The survey didn’t detail what practices did to reduce wait times, though prior research found clinic congestion, patient punctuality and the time a physician takes with processing are the major factors.

“Medical practices face a variety of challenges today, and among the most addressable are practice operations which tend to separate top performing practices from the rest,” MGMA President and CEO Halee Fischer-Wright, MD, said in a statement. “With this survey, we aim to glean insights that will enable practices to improve efficiencies and better serve their patients by making processes as smooth as possible.”

With wait times being a key component of patient satisfaction, it’s little surprise that nearly 75 percent of respondents conducted patient satisfaction surveys after every visit. Few reported doing so more frequently, and 3.3 percent said they never conduct such surveys. By far the most common method for delivering the surveys was email, used by 79.5 percent of practices.
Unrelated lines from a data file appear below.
(* ===== verification/Ip.v ===== *)
(** The Internet header of sys/netinet/ip.h, as a record and as the bytes of a
    packet, and the counters of struct ipstat (sys/netinet/ip_var.h). *)
From stdpp Require Import base numbers list gmap strings.
From Stdlib Require Import ZArith Lia.
From S2P Require Import Prelude Rmap Mbuf.

Module Ip.
Import Mbuf.

(** ** Constants *)
Definition IPVERSION : Z := 4.
Definition IP_DF : Z := 0x4000.
Definition IP_MF : Z := 0x2000.
Definition IP_MAXPACKET : Z := 65535.
Definition IPFRAGTTL : Z := 60.
Definition IPTTLDEC : Z := 1.
Definition MT_SOOPTS : Z := 10.
Definition MT_FTABLE : Z := 11.
Definition sizeof_ip : Z := 20.

(** ** The header

    [ip_len] and [ip_off] are shorts and hold host values here; the addresses
    are [u_long]s, only compared and copied. *)
Record ip := Ip {
  ip_v : Z;
  ip_hl : Z;
  ip_tos : Z;
  ip_len : Z;
  ip_id : Z;
  ip_off : Z;
  ip_ttl : Z;
  ip_p : Z;
  ip_sum : Z;
  ip_src : Z;
  ip_dst : Z }.

Definition set_tos (v : Z) (h : ip) : ip :=
  Ip (ip_v h) (ip_hl h) (u8 v) (ip_len h) (ip_id h) (ip_off h) (ip_ttl h) (ip_p h) (ip_sum h) (ip_src h) (ip_dst h).
Definition set_iplen (v : Z) (h : ip) : ip :=
  Ip (ip_v h) (ip_hl h) (ip_tos h) (s16 v) (ip_id h) (ip_off h) (ip_ttl h) (ip_p h) (ip_sum h) (ip_src h) (ip_dst h).
Definition set_ipoff (v : Z) (h : ip) : ip :=
  Ip (ip_v h) (ip_hl h) (ip_tos h) (ip_len h) (ip_id h) (s16 v) (ip_ttl h) (ip_p h) (ip_sum h) (ip_src h) (ip_dst h).
Definition set_addrs (src dst : Z) (h : ip) : ip :=
  Ip (ip_v h) (ip_hl h) (ip_tos h) (ip_len h) (ip_id h) (ip_off h) (ip_ttl h) (ip_p h) (ip_sum h) src dst.
Definition set_sum (v : Z) (h : ip) : ip :=
  Ip (ip_v h) (ip_hl h) (ip_tos h) (ip_len h) (ip_id h) (ip_off h) (ip_ttl h) (ip_p h) (u16 v) (ip_src h) (ip_dst h).

(** ** The header as bytes of a packet, every field in network order but the
    checksum, which is the [u_short] in_cksum returned *)
Definition be16 (n : Z) : list Z := [u16 n / 256; u16 n mod 256].
Definition be32 (n : Z) : list Z := be16 (u32 n / 65536) ++ be16 (u32 n mod 65536).
Definition native16 (big : bool) (n : Z) : list Z := if big then be16 n else rev (be16 n).

Definition ip_bytes (big : bool) (h : ip) : list Z :=
  [ip_v h * 16 + ip_hl h; ip_tos h] ++ be16 (ip_len h) ++ be16 (ip_id h) ++ be16 (ip_off h) ++
  [ip_ttl h; ip_p h] ++ native16 big (ip_sum h) ++ be32 (ip_src h) ++ be32 (ip_dst h).

Definition ip_get (big : bool) (b : list Z) : ip :=
  let g i := default 0 (b !! i) in
  let g16 i := g i * 256 + g (S i) in
  Ip (g 0%nat / 16) (g 0%nat mod 16) (g 1%nat) (s16 (g16 2%nat)) (g16 4%nat) (s16 (g16 6%nat)) (g 8%nat) (g 9%nat)
     (if big then g16 10%nat else g 11%nat * 256 + g 10%nat)
     (g16 12%nat * 65536 + g16 14%nat) (g16 16%nat * 65536 + g16 18%nat).

(** A header whose fields have the values their types allow. *)
Definition ip_wf (h : ip) : Prop :=
  0 <= ip_v h < 16 /\ 0 <= ip_hl h < 16 /\ 0 <= ip_tos h < 256 /\ -32768 <= ip_len h < 32768 /\
  0 <= ip_id h < 65536 /\ -32768 <= ip_off h < 32768 /\ 0 <= ip_ttl h < 256 /\ 0 <= ip_p h < 256 /\
  0 <= ip_sum h < 65536 /\ 0 <= ip_src h < 4294967296 /\ 0 <= ip_dst h < 4294967296.

Lemma ip_bytes_length big h : length (ip_bytes big h) = 20%nat.
Proof. by destruct big. Qed.

Lemma s16_u16 n : -32768 <= n < 32768 -> s16 (u16 n) = n.
Proof. intros H. unfold s16, u16. change (2 ^ 15) with 32768. change (2 ^ 16) with 65536. zdiv. Qed.
Lemma be16_back n : u16 n / 256 * 256 + u16 n mod 256 = u16 n.
Proof. zdiv. Qed.
Lemma be32_back n : 0 <= n < 4294967296 ->
  (u16 (u32 n / 65536) / 256 * 256 + u16 (u32 n / 65536) mod 256) * 65536 +
  (u16 (u32 n mod 65536) / 256 * 256 + u16 (u32 n mod 65536) mod 256) = n.
Proof. intros H. rewrite !be16_back, (u32_small n), !u16_small by (try lia; zdiv). zdiv. Qed.

Lemma ip_get_bytes big h : ip_wf h -> ip_get big (ip_bytes big h) = h.
Proof.
  intros (H1 & H2 & H3 & H4 & H5 & H6 & H7 & H8 & H9 & H10 & H11). unfold ip_get.
  assert (E : (if big then default 0 (ip_bytes big h !! 10%nat) * 256 + default 0 (ip_bytes big h !! 11%nat)
               else default 0 (ip_bytes big h !! 11%nat) * 256 + default 0 (ip_bytes big h !! 10%nat)) = ip_sum h).
  { destruct big; cbn -[u16 u32 Z.mul Z.div Z.modulo Z.add]; rewrite be16_back; by apply u16_small. }
  rewrite E.
  clear E. replace (ip_bytes big h) with ([ip_v h * 16 + ip_hl h; ip_tos h] ++ be16 (ip_len h) ++ be16 (ip_id h) ++ be16 (ip_off h) ++
    [ip_ttl h; ip_p h] ++ [default 0 (ip_bytes big h !! 10%nat); default 0 (ip_bytes big h !! 11%nat)] ++ be32 (ip_src h) ++ be32 (ip_dst h)) by (by destruct big).
  cbn -[u16 u32 Z.mul Z.div Z.modulo Z.add].
  rewrite !be32_back by done. destruct h as [v hl tos len id off ttl p sum src dst]; cbn in *. f_equal; try zdiv.
  - rewrite be16_back. by apply s16_u16.
  - rewrite be16_back. by apply u16_small.
  - rewrite be16_back. by apply s16_u16.
Qed.

(** ** Counters *)
Inductive counter :=
| ips_total | ips_badsum | ips_tooshort | ips_toosmall | ips_badhlen | ips_badlen
| ips_fragments | ips_fragdropped | ips_fragtimeout | ips_forward | ips_cantforward
| ips_redirectsent | ips_noproto | ips_delivered | ips_localout | ips_odropped
| ips_reassembled | ips_fragmented | ips_ofragments | ips_cantfrag.

#[export] Instance counter_eq_dec : EqDecision counter.
Proof. solve_decision. Defined.

Definition ipstat := counter -> Z.
Definition bump (c : counter) (s : ipstat) : ipstat := fun x => if decide (x = c) then s x + 1 else s x.

End Ip.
There were differences among practices by ownership when it came to other forms of patient engagement. Hospital-owned practices across all specialties utilized patient portals more than physician-owned practices on every measure in the survey, including using the portal to pay bills (30 percent at hospital-owned practices vs. 10 percent at physician-owned), communicate with providers (29 percent vs. 15 percent), scheduling appointments (30 percent vs. 3 percent) and downloading or transmitting medical records (29 percent vs. 15 percent). Primary care practices had the highest percentage of use among all specialties.